(* ===== verification/Overlay.v ===== *)
(** * Reading one's own writes

    [server/internal/core/executor/tx_overlay.go] and the commands it meets:
    the freezing of volatile calls when a statement is buffered
    ([freezeInsert], [freezeUpdate], [freezeDelete], and the buffering in
    [commands/dml/insert.go], [update.go], [delete.go]), the overlay that a
    transaction reads its tables through ([applyTxOverlay]), and what COMMIT
    does with the same operations ([applyOps] of [commands/tx/tx.go], with the
    commands it runs).  The overlay shows the table that COMMIT makes. *)

From S2P Require Import Prelude Bytes TxManager Lexer Parser Statements Spill.

(** ** Values, rows and tables *)

(** The values of [storage.Value]; the printed form is all that is used of other types. *)
Inductive goValue : Type :=
| GNil
| GInt (z : Z)
| GInt64 (z : Z)
| GFloat (f : Z)
| GBool (b : bool)
| GString (s : text)
| GOther (printed : text).

Abbreviation Row := (list goValue).

Definition isNil (v : goValue) : bool := match v with GNil => true | _ => false end.
Definition asBool (v : goValue) : option bool := match v with GBool b => Some b | _ => None end.

(** The computed expression is the text of an [IsComputed] column, when there is one; the values are those of an ENUM column. *)
Record ColumnSchema : Type := mkColumn {
  c_Name : text; c_NotNull : bool; c_AutoIncrement : bool; c_Default : option goValue; c_ComputedExpr : option text;
  c_EnumValues : list text }.

(** The policies are there when [RLSEnabled]; a policy without [UsingExpr] is [None]. *)
Record TableSchema : Type := mkSchema { Columns : list ColumnSchema; Policies : list (option text); Partitioned : bool }.

Definition columnsOf (schema : TableSchema) : list (nat * ColumnSchema) := imap pair (Columns schema).

Fixpoint foldM {A B} (f : B → A → option B) (b : B) (l : list A) : option B :=
  match l with [] => Some b | x :: l => b ← f b x; foldM f b l end.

# ABOUT THIS EXERCISE
Return each line of the material above in which the string "when" appears.

# THE COMPLETED TASK
    the freezing of volatile calls when a statement is buffered
(** The computed expression is the text of an [IsComputed] column, when there is one; the values are those of an ENUM column. *)
(** The policies are there when [RLSEnabled]; a policy without [UsingExpr] is [None]. *)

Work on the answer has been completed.